I absolutely loath to admit this but not more than a day or two later, I began to sense that we were getting traction that we could possibly have gotten living and working in entirely separate spaces. While we had phone now, though no one knew the number we also had work spaces, windows from which to look at the busy street below for inspiration and wall to bounce stress balls off of and brainstorm our next moves. These are silly thing on which to rely but they offered creature comfort and I begin to be able to visualize a fully functional business. Still, Belmont Downs was our only realistic client and though I felt very good about the progress that we'd made strengthening our relationship with them we had no contract.
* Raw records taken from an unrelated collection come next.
Lemma getPermutation_length {WP : WorkerPool} backends numCPU ml m : backends ≠ [] → m = Z.to_nat (TableSize ml) → (1 < m)%nat →
  (length backends * m ≤ length (permutations (getPermutation backends numCPU ml).1))%nat ∧
  length (getPermutation backends numCPU ml).2 = (length backends * m)%nat.
Proof.
  intros HB -> Hm. unfold getPermutation. rewrite bool_decide_false by done. set (m := Z.to_nat (TableSize ml)) in *.
  set (buffer := if (length (permutations ml) <? _)%nat then _ else _). assert (HL : (length backends * m ≤ length buffer)%nat).
  { unfold buffer. destruct (Nat.ltb_spec (length (permutations ml)) (length backends * m)); [rewrite length_replicate; lia|done]. }
  cbn [fst snd permutations]. set (tasks := Drain _). rewrite length_take.
  destruct (run_tasks_ok (SeedMurmur ml) m Hm backends tasks buffer HL) as [-> _]. lia.
Qed.

(** The rows of the backends, of any buffer and schedule. *)
Lemma getPermutation_ok {WP : WorkerPool} backends numCPU ml : 1 < TableSize ml → backends ≠ [] →
  let m := Z.to_nat (TableSize ml) in let r := getPermutation backends numCPU ml in
  TableSize r.1 = TableSize ml ∧ SeedMurmur r.1 = SeedMurmur ml ∧
  ∀ i bi j, backends !! i = Some bi → (j < m)%nat → r.2 !! (i * m + j)%nat = Some (slot_of (SeedMurmur ml) m bi j).
Proof.
  intros Hm HB. cbn zeta. unfold getPermutation. rewrite bool_decide_false by done. set (m := Z.to_nat (TableSize ml)).
  set (bCount := length backends). set (buffer := if (length (permutations ml) <? bCount * m)%nat then _ else _).
  assert (HL : (bCount * m ≤ length buffer)%nat).
  { unfold buffer. destruct (Nat.ltb_spec (length (permutations ml)) (bCount * m)); [rewrite length_replicate; lia|done]. }
  set (batchSize := (if bCount / numCPU =? 0 then bCount else bCount / numCPU)%nat).
  assert (Hc : (0 < bCount)%nat) by (unfold bCount; destruct backends; [done|cbn; lia]).
  assert (Hs : (0 < batchSize)%nat) by (unfold batchSize; destruct (Nat.eqb_spec (bCount / numCPU) 0); lia).
  destruct (run_tasks_ok (SeedMurmur ml) m ltac:(unfold m; lia) backends (Drain (batches bCount 0 batchSize bCount)) buffer HL) as [H1 H2].
  cbn [fst snd TableSize SeedMurmur]. split; [done|]. split; [done|]. intros i bi j Hi Hj. pose proof (lookup_lt_Some _ _ _ Hi) as Hlt.
  rewrite lookup_take_lt by (fold bCount in Hlt; nia). apply (H2 i); [right|done|done].
  destruct (batches_cover bCount 0 batchSize bCount Hs ltac:(lia) i ltac:(fold bCount in Hlt; lia)) as (a & b & Hab & ?).
  exists a, b. split; [|done]. by rewrite Drain_perm.
Qed.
Painfully aware that we were holding ourselves out as experts in a field in which we had only related knowledge I redoubled my efforts to systematically reach out to genuine authorities. An important one was Don Kookenbach from the nationally recognized, Trust for Urban Land. Don had been referred to me by the appraiser of Belmont Downs and he was impressive. he managed a staff of 20 people in a downtown office building and had a remarkable resume of environmental accomplishments. Over the years, the Atlanta office of this 50 year old, national land trust had raised hundreds of millions of dollars to conserve river fronts, historical places and ecologically sensitive tracts. He was going to be an important guy to us.

Saturday, February 14, 2009

Good friends are for keeps

In business as in life, or maybe they're all the same - human resources and relationships spell the difference between success and failure, sometimes both. I have no business relationship that's been more involved than my partnership with Mark. Its a long story but an interesting one. He and I met when we were both assigned to the same Wachovia team. I'd been at the company a long time but had picked up responsibility for a new team. He was an experienced banker brought on to add some age to our staff. I liked him right away. One afternoon we went to get a drink after work and he told me his story. He'd left home at 16, a product of a completely dysfunctional home life and worked successfully at odd jobs, never being actually homeless but coming pretty close. When he was in his 30's he managed an impressively large fur business for a department store chain that came with all kinds of stories about models, trunk shows and legions of women. Only occasionally would he tell me what life on the road with such an entourage involved. Along the line he'd gotten married and had a daughter but one day his wife disappeared and he raised his Marci by himself. Despite the rootlessness of his his past, relative to mine, there were times when his character was very evident and his resiliency and resourcefulness would serve him. Also about this time, two things happened that would affect him , and ultimately me profoundly. He was run over by a fork lift while in a warehouse crushing his back resulting in a lifetime of pain and pain management issues and he met his future second wife, Karen - a fur model. By the time we met, Marci was in high school and this longtime, single dad was about to marry his longtime girlfriend. Karen. against this backdrop our business relationship began.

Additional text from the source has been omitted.